De même, notre enquête auprès des étudiants américains de premier cycle révèle que ceux qui comprennent moins l’IA sont plus susceptibles d’indiquer l’utiliser pour des tâches telles que des travaux universitaires.
La raison derrière ce lien réside dans la manière dont l’IA exécute désormais des tâches que nous pensions autrefois que seuls les humains pouvaient accomplir. Lorsque l’IA crée une œuvre d’art, écrit une réponse sincère ou joue d’un instrument de musique, cela peut sembler presque magique, comme si elle traversait le territoire humain.
Bien entendu, l’IA ne possède pas réellement de qualités humaines. Un chatbot peut générer une réponse empathique, mais il ne ressent pas d’empathie. Les personnes ayant des connaissances plus techniques sur l’IA le comprennent.
Ils savent comment fonctionnent les algorithmes (ensembles de règles mathématiques utilisées par les ordinateurs pour effectuer des tâches particulières), les données de formation (utilisées pour améliorer le fonctionnement d’un système d’IA) et les modèles informatiques. Cela rend la technologie moins mystérieuse.
D’un autre côté, ceux qui comprennent moins peuvent considérer l’IA comme magique et impressionnante. Nous suggérons que ce sentiment de magie les rend plus ouverts à l’utilisation des outils d’IA.
Nos études montrent que ce lien entre un faible niveau d’alphabétisation et une réceptivité plus élevée est le plus fort pour l’utilisation des outils d’IA dans des domaines que les gens associent à des traits humains, comme le soutien émotionnel ou le conseil. Lorsqu’il s’agit de tâches qui n’évoquent pas le même sentiment de qualités humaines, comme l’analyse des résultats de tests, la tendance s’inverse. Les personnes ayant des connaissances plus élevées en IA sont plus réceptives à ces utilisations car elles se concentrent sur l’efficacité de l’IA plutôt que sur ses qualités « magiques ».
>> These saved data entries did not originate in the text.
(** * General-ledger ETL pipeline: extract, transform, load

    A shallow embedding of the Python pipeline (extract/, transform/, load/,
    models/) together with the properties its specification states.

    Conventions of the embedding:
    - a Python value that the code handles dynamically (parsed JSON, the
      dictionaries produced by [model_dump]) is a [pyval];
    - a function that may raise returns a [result]; [Raise e] is the
      exception [e] leaving the function;
    - a pydantic model is a record, kept in a module named after the class,
      with its [model_dump] and, where the code builds instances from keyword
      arguments, its constructor [init];
    - effects (sleeping, HTTP calls, files, SQL statements) are threaded
      through an explicit state. Logging is not modelled. *)

From Stdlib Require Import ZArith List String Ascii Bool Lia SpecFloat Sorted.
From stdpp Require Import base option list gmap strings.
From Equations Require Import Equations.
Import ListNotations.
Open Scope string_scope.
Open Scope list_scope.
Open Scope Z_scope.
Set Warnings "-register-all".

(** ** Python values, exceptions and dictionaries *)

Module Py.

(** The exceptions the pipeline can raise. The specification calls
    [ValueError] InputError, [HTTPError] and [ConnectionError] (both
    [requests.RequestException]) TransportError, and the plain [Exception]
    of the exhausted retry loop RetryExhausted. *)
Inductive exn : Type :=
| ValueError
| TypeError
| AttributeError
| KeyError
| IndexError
| JSONDecodeError
| ValidationError
| HTTPError (status : Z)
| ConnectionError
| FileNotFoundError
| DatabaseError
| Exception (msg : string).

Inductive result (A : Type) : Type :=
| Ok (a : A)
| Raise (e : exn).
Arguments Ok {A} a.
Arguments Raise {A} e.

#[export] Instance result_ret : MRet result := fun _ a => Ok a.
#[export] Instance result_bind : MBind result := fun _ _ f m =>
  match m with
  | Ok a => f a
  | Raise e => Raise e
  end.

Definition is_ok {A} (r : result A) : bool :=
  match r with Ok _ => true | Raise _ => false end.

(** [datetime.date] and [datetime.datetime]. *)
Record date : Type := Date { year : Z; month : Z; day : Z }.
Record datetime : Type :=
  DateTime { on : date; hour : Z; minute : Z; second : Z; microsecond : Z }.
(** A submission whose call fails, in the words of [handleSubmit]. *)
Lemma handleSubmit_failure_held
    (chat : ChatRequest → thrown + ChatResponse) (st : Chat.State)
    (e : thrown) :
  truthy (trim (Chat.input st)) = true →
  Chat.isLoading st = false →
  chat (Chat.chatRequest st) = inl e →
  (∃ st',
    Chat.handleSubmit chat st = (st', inr tt) ∧
    Chat.messages st' =
      Chat.messages st ++
      [Chat.userMessage st; Chat.errorMessage (handleApiError e)] ∧
    length (Chat.messages st') = length (Chat.messages st) + 2 ∧
    Chat.isLoading st' = false ∧
    Chat.sourcesTable st' = Chat.sourcesTable st) ∧
  role (Chat.errorMessage (handleApiError e)) = assistant ∧
  content (Chat.errorMessage (handleApiError e)) =
    js "Sorry, I encountered an error: " ++
    api_message (handleApiError e) ++ js ". Please try again." ∧
  (∀ cur, ∃ st',
    Chat.handleSubmit_resume (Chat.newMessages st) (inl e) cur
      = (st', inr tt) ∧
    Chat.messages st' =
      Chat.messages cur ++ [Chat.errorMessage (handleApiError e)] ∧
    Chat.isLoading st' = false).
Proof.
  intros Hin Hl Hchat. split_and!; [|done|done|].
  - unfold Chat.handleSubmit. rewrite handleSubmit_start_issue by done.
    cbv beta iota zeta. rewrite Hchat, handleSubmit_resume_failure.
    eexists. split; [done|]. cbn [Chat.messages Chat.isLoading Chat.sourcesTable].
    unfold Chat.newMessages. rewrite <- app_assoc. split_and!; try done.
    rewrite length_app. cbn. lia.
  - intros cur. eexists. split; [apply handleSubmit_resume_failure|done].
Qed.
Ce n’est pas une question de capacité, de peur ou d’éthique
Il est intéressant de noter que ce lien entre un faible niveau d’alphabétisation et une plus grande réceptivité persiste même si les personnes ayant un faible niveau de connaissances en IA sont plus susceptibles de considérer l’IA comme moins performante, moins éthique et même un peu effrayante. Leur ouverture à l’IA semble provenir de leur sentiment d’émerveillement quant à ce qu’elle peut faire, malgré ces inconvénients perçus.
Cette découverte offre de nouvelles perspectives sur les raisons pour lesquelles les gens réagissent si différemment aux technologies émergentes. Certaines études suggèrent que les consommateurs privilégient les nouvelles technologies, un phénomène appelé « appréciation des algorithmes », tandis que d’autres font preuve de scepticisme ou d’« aversion pour les algorithmes ». Nos recherches mettent en évidence la perception du « caractère magique » de l’IA comme un facteur clé façonnant ces réactions.
Ces idées posent un défi aux décideurs politiques et aux éducateurs. Les efforts visant à renforcer les connaissances en matière d’IA pourraient involontairement freiner l’enthousiasme des gens pour l’utilisation de l’IA en la rendant moins magique. Cela crée un équilibre délicat entre aider les gens à comprendre l’IA et les garder ouverts à son adoption.
Pour tirer le meilleur parti du potentiel de l’IA, les entreprises, les éducateurs et les décideurs politiques doivent trouver cet équilibre. En comprenant comment les perceptions de « magie » façonnent l’ouverture des gens à l’IA, nous pouvons aider à développer et à déployer de nouveaux produits et services basés sur l’IA qui tiennent compte de la façon dont les gens perçoivent l’IA et les aider à comprendre les avantages et les risques de l’IA.
Et idéalement, cela se produira sans pour autant perdre l’émerveillement qui inspire de nombreuses personnes à adopter cette nouvelle technologie.